Назаровна, чистившая рыбу, пояснила:
— Не я, рыбалка всему виною. Вы его спросите, что он делает каждое воскресенье? С удочкой над прорубью просиживает. Ни кино ему, ни книжка не нужны. Прямо больной на это дело.
— Теперь он у меня увидит рыбалку!
Отец и сын непримиримо поглядели друг на друга. Нож в руках Назаровны замер. И опять Дину поразил необычный Лялькин голос:
— Миша! Нам вовсе не все равно, как ты окончишь школу.
— Как-нибудь окончу, — отрезал Михаил.
— «Как-нибудь» нас не устраивает. Короче, знай: мы от тебя не отступимся. Мы — это не только я и Долгова. Мы — это весь класс. А теперь дайте нам, Клавдия Назаровна, еще ножей. Поможем вам очистить рыбу.
Уже вся рыба была распотрошена, лук, картофель и морковь мелко нашинкованы, а Лялька не торопилась уходить. Дина незаметно дернула ее за рукав: пора и честь знать! Та отрицательно мотнула головой.
— Миша, — попросила она, — Бурцев рассказывал, что у тебя в аквариуме есть красивые рыбы. Покажи.
На губах Бугаева появилось подобие улыбки. Тщательно вытерев мокрые руки (мать заставила его перемыть овощи), он повел Дину и Ляльку во вторую комнату. Здесь стояли старый письменный стол, железная раскладушка и огромный аквариум на деревянной тумбе. Щелчок выключателя — и аквариум осветился. Шарахнулись, метнулись в стороны рыбешки, но Бугаев осторожно постучал рукой по стеклу, и они успокоились.

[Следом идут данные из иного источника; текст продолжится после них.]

(** * express-ts-handler: the request routine built by [makeHandler]

    A shallow embedding of the module [src/index.ts] and the properties of
    its control flow: the order of middleware, field validation,
    interception of [res.send], the handler, the implicit send, the
    restoration of [res.send] and the single call of Express's [next].
    Line numbers in the comments are those of the specification's code
    references, where [makeHandler] spans lines 348-413. *)

From stdpp Require Import gmap strings list.
Lemma delete_in_sync s n :
  in_sync s ->
  ConnectionManager.delete_connection n s
  = if contains (ConnectionManager.config s) n
    then let c := snd (remove_section n (ConnectionManager.config s)) in
         (Ok true, ConnectionManager.mk c (Some (write c)))
    else (Ok false, s).
Proof.
  intros Hs. unfold ConnectionManager.delete_connection, bind. rewrite (read_in_sync s Hs).
  unfold get_state, ret.
  destruct (contains (ConnectionManager.config s) n); [|reflexivity].
  unfold ConnectionManager.on_config, ConnectionManager._save_config, modify, remove_section.
  cbn [ConnectionManager.config ConnectionManager.file fst snd]. reflexivity.
Qed.

Lemma save_plain s name host user password :
  plain_name name = true ->
  percent_free host = true -> percent_free user = true ->
  percent_free password = true ->
  ConnectionManager.save_connection name host user password s
  = let c := mk (_defaults (ConnectionManager.config s))
                (dict_set name (profile_options host user password)
                          (_sections (ConnectionManager.config s))) in
    (Ok tt, ConnectionManager.mk c (Some (write c))).
Proof.
  intros Hn Hh Hu Hp. unfold ConnectionManager.save_connection, bind, ConnectionManager.on_config.
  change [("host", host); ("user", user); ("password", password)]
    with (Samples.profile host user password).
  rewrite (setitem_profile _ name host user password Hn)
    by now apply percent_free_facts.
  reflexivity.
Qed.
(** [getRedisSessionKey]: the Redis key of the user's session. *)
Definition getRedisSessionKey (u : User) : string :=
  "quaver:server:session:" +:+ token u.

(** [getRedisClientStatusKey]: the Redis key of the user's client status. *)
Definition getRedisClientStatusKey (u : User) : string :=
  "quaver:server:user_status:" +:+ fmt_v_int (db.Id (Info u)).
End data.

(** The two functions of the package that [user.go] and [redis.go] call
    and that are defined in files not embedded here. *)
Class Registry {D : Decls} := {
  (** Modelled from the spec: [GetUserById] is defined outside the files
      embedded here; the session registry offers
      "getById(id) -> session|absent". *)
  GetUserById : Z → option User;
  (** Modelled from the spec: [addUserClientStatusToRedis] is defined
      outside the files embedded here; it "propagates the new status to
      ExternalCache" and may fail.  Only its outcome is known here. *)
  status_write_result : User → list Event → option error;
}.

Section code.
Context {D : Decls} {Sv : Services} {Rg : Registry}.

(** Modelled from the spec: [addUserClientStatusToRedis] is defined
    outside the files embedded here; it writes the session's
    status-derived record under the client-status key.  The layout of that
    record is unknown, so the write is kept as an event on that key and the
    record itself is not represented in [redis]. *)
Definition addUserClientStatusToRedis (u : User) : M (option error) :=
  h ← history;
  let r := status_write_result u h in
  emit (EvRedisStatus (getRedisClientStatusKey u) r);;
  mret r.
(** * The plugin runtime of [unify]: registry, event bus, state store,
      lazy loader and plugin manager

    Shallow embedding of
    - [src/plugins/lazyLoader.ts]  (lazyLoadPlugin, PluginRegistry,
      PluginManager, ErrorBoundary, the Plugin type),
    - [src/pages/HomePage.tsx]     (PluginEventBus),
    - [src/plugins/state.ts]       (PluginStateManager),
    - the PluginLifecycle and PluginConfig interfaces,
    - PluginContainer, HomePage, DemoPage, PluginSettings, CounterComponent
      and the todo components.

    The definitions come first, the theorems follow. *)

From Stdlib Require Import ZArith String Ascii.
From stdpp Require Import gmap strings list fin_maps pretty.

Local Open Scope Z_scope.
Local Open Scope string_scope.
Set Warnings "-register-all".

(* ===================================================================== *)
(** ** JavaScript values, thrown values and completions                   *)
(* ===================================================================== *)

(** Values of type [any] that travel through the bus and the store.
    [JNum] carries the integer-valued numbers (counters, lengths); a BigInt
    is a value of its own, which [JSON.stringify] refuses. *)
Inductive JsVal : Type :=
| JUndefined
| JNull
| JBool (b : bool)
| JNum (n : Z)
| JBigInt (n : Z)
| JStr (s : string)
| JArr (items : list JsVal)
| JObj (fields : list (string * JsVal)).

(** What a [throw] carries: an [Error] object (its name and message) or any
    other value. *)
Inductive Thrown : Type :=
| ErrorObj (name message : string)
| ThrownVal (v : JsVal).

(** [err instanceof Error ? err.message : fallback] *)
Definition message_or (fallback : string) (e : Thrown) : string :=
  match e with
  | ErrorObj _ msg => msg
  | ThrownVal _ => fallback
  end.

(** How a call ends: it returns a value or it throws. *)
Inductive Completion (A : Type) : Type :=
| Normal (a : A)
| Throw (e : Thrown).
Arguments Normal {A} a.
Arguments Throw {A} e.

Definition threw {A} (c : Completion A) : bool :=
  match c with Normal _ => false | Throw _ => true end.

(** Property read [o.k]: own fields of an object, [undefined] otherwise. *)
Fixpoint field (k : string) (fields : list (string * JsVal)) : JsVal :=
  match fields with
  | [] => JUndefined
  | (k', v) :: rest => if String.eqb k k' then v else field k rest
  end.

(** String conversion of a template literal [`${v}`]. *)
Fixpoint ToString (v : JsVal) : string :=
  match v with
  | JUndefined => "undefined"
  | JNull => "null"
  | JBool true => "true"
  | JBool false => "false"
  | JNum n => pretty n
  | JBigInt n => pretty n
  | JStr s => s
  | JArr items =>
      (fix join (l : list JsVal) : string :=
         match l with
         | [] => ""
         | x :: rest =>
             let sx := match x with
                       | JUndefined | JNull => ""
                       | _ => ToString x
                       end in
             match rest with
             | [] => sx
             | _ :: _ => sx +:+ "," +:+ join rest
             end
         end) items
  | JObj _ => "[object Object]"
  end.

Бросая в воду корм, Миша пояснял:
— Видите красно-желтую, с черными крапинками? Это коралловая рыба. А та, узкая, как стрела, называется анчоусом. Поохотился я за ней, пока купил. Она деликатная, уступчивая. Бросишь корм — все кинутся, а она пережидает. Достается ей от того горлохвата с длинным носом — парусника. У него плавники, как парус. Видите? Я его поучу. Это губан, это — пикша. Ну-ка, ну-ка… Не наелись, что ли? — Он застучал по стеклу. Две рыбинки, теснившие третью, ушли от его стука на дно аквариума. — Вечно скандалят! Никакой королевской выдержки!
— Почему королевской? — поинтересовалась Дина.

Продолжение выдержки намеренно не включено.